_WHAT YOU ARE ASKED TO DO_: For each line of the data below that includes the string "else", count one, and answer with the sum only.

_PROVIDED ENTRIES_:
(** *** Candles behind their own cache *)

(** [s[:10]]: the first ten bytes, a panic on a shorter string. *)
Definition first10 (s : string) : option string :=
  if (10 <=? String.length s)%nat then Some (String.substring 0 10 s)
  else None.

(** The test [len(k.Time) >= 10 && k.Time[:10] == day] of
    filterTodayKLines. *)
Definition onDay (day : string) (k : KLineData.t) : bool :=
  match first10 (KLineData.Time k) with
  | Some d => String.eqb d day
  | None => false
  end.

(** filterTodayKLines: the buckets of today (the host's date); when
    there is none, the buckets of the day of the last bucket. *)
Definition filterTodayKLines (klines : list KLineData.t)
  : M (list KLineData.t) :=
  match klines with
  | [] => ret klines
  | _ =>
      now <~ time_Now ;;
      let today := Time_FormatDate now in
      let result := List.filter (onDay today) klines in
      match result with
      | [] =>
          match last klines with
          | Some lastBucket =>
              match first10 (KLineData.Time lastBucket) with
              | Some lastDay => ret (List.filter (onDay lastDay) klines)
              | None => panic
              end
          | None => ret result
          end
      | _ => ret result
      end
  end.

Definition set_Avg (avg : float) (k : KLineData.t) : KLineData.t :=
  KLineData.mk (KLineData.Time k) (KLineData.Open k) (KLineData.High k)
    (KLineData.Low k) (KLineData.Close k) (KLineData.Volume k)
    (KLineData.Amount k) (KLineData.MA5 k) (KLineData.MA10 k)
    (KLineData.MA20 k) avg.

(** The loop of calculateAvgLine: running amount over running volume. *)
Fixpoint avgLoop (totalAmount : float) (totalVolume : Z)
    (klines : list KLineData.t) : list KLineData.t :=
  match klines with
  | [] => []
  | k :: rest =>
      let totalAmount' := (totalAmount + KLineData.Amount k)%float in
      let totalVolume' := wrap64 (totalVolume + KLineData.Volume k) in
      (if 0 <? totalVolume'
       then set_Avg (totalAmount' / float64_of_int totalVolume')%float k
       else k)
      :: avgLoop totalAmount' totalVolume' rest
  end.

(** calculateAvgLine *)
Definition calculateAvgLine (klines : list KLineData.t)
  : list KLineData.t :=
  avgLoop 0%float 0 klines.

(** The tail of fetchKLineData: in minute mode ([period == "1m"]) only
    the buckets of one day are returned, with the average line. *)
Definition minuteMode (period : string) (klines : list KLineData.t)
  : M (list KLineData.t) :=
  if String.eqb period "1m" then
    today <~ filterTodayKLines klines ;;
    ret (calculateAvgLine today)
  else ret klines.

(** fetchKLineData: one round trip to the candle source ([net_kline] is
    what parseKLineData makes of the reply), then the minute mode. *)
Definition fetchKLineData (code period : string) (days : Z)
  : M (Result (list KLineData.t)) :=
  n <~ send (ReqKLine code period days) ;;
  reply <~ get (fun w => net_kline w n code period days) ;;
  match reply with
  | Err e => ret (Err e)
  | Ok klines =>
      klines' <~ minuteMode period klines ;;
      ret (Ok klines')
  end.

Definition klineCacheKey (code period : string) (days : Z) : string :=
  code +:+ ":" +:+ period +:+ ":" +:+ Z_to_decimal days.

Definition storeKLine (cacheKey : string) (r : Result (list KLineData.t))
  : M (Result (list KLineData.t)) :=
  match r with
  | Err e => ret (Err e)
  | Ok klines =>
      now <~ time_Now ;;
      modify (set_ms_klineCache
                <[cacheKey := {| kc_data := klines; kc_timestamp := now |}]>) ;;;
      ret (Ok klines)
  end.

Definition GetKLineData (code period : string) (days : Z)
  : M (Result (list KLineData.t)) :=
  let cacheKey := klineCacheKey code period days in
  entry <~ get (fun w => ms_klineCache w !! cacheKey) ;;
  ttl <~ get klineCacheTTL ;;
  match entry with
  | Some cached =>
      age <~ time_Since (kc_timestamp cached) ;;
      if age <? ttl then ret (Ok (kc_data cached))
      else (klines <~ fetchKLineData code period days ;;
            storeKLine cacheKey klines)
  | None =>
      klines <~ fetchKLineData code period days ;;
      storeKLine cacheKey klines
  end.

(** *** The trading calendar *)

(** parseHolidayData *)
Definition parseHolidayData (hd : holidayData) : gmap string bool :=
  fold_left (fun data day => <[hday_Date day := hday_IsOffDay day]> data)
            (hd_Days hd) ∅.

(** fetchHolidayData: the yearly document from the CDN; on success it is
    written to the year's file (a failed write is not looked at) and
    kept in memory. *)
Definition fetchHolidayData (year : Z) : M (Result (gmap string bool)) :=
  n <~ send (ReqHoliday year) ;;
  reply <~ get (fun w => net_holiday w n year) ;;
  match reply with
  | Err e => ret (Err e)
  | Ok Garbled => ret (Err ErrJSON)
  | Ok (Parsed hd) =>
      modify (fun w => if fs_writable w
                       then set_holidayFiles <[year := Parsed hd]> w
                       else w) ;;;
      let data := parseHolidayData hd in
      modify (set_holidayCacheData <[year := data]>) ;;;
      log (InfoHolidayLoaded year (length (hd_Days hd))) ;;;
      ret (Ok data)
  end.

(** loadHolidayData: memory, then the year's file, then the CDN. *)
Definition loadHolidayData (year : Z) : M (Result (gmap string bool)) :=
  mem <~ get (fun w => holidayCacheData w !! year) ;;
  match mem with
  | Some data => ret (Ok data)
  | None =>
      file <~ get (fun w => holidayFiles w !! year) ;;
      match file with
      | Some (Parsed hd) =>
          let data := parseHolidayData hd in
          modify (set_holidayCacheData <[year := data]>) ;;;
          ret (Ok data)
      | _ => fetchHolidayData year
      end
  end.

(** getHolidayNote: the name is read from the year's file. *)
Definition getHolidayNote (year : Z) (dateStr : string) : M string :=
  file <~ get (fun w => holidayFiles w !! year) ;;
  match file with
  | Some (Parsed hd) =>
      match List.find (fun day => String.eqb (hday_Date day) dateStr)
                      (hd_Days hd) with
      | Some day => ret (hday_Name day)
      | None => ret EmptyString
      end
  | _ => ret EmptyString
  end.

_EXERCISE SOLUTION_: 5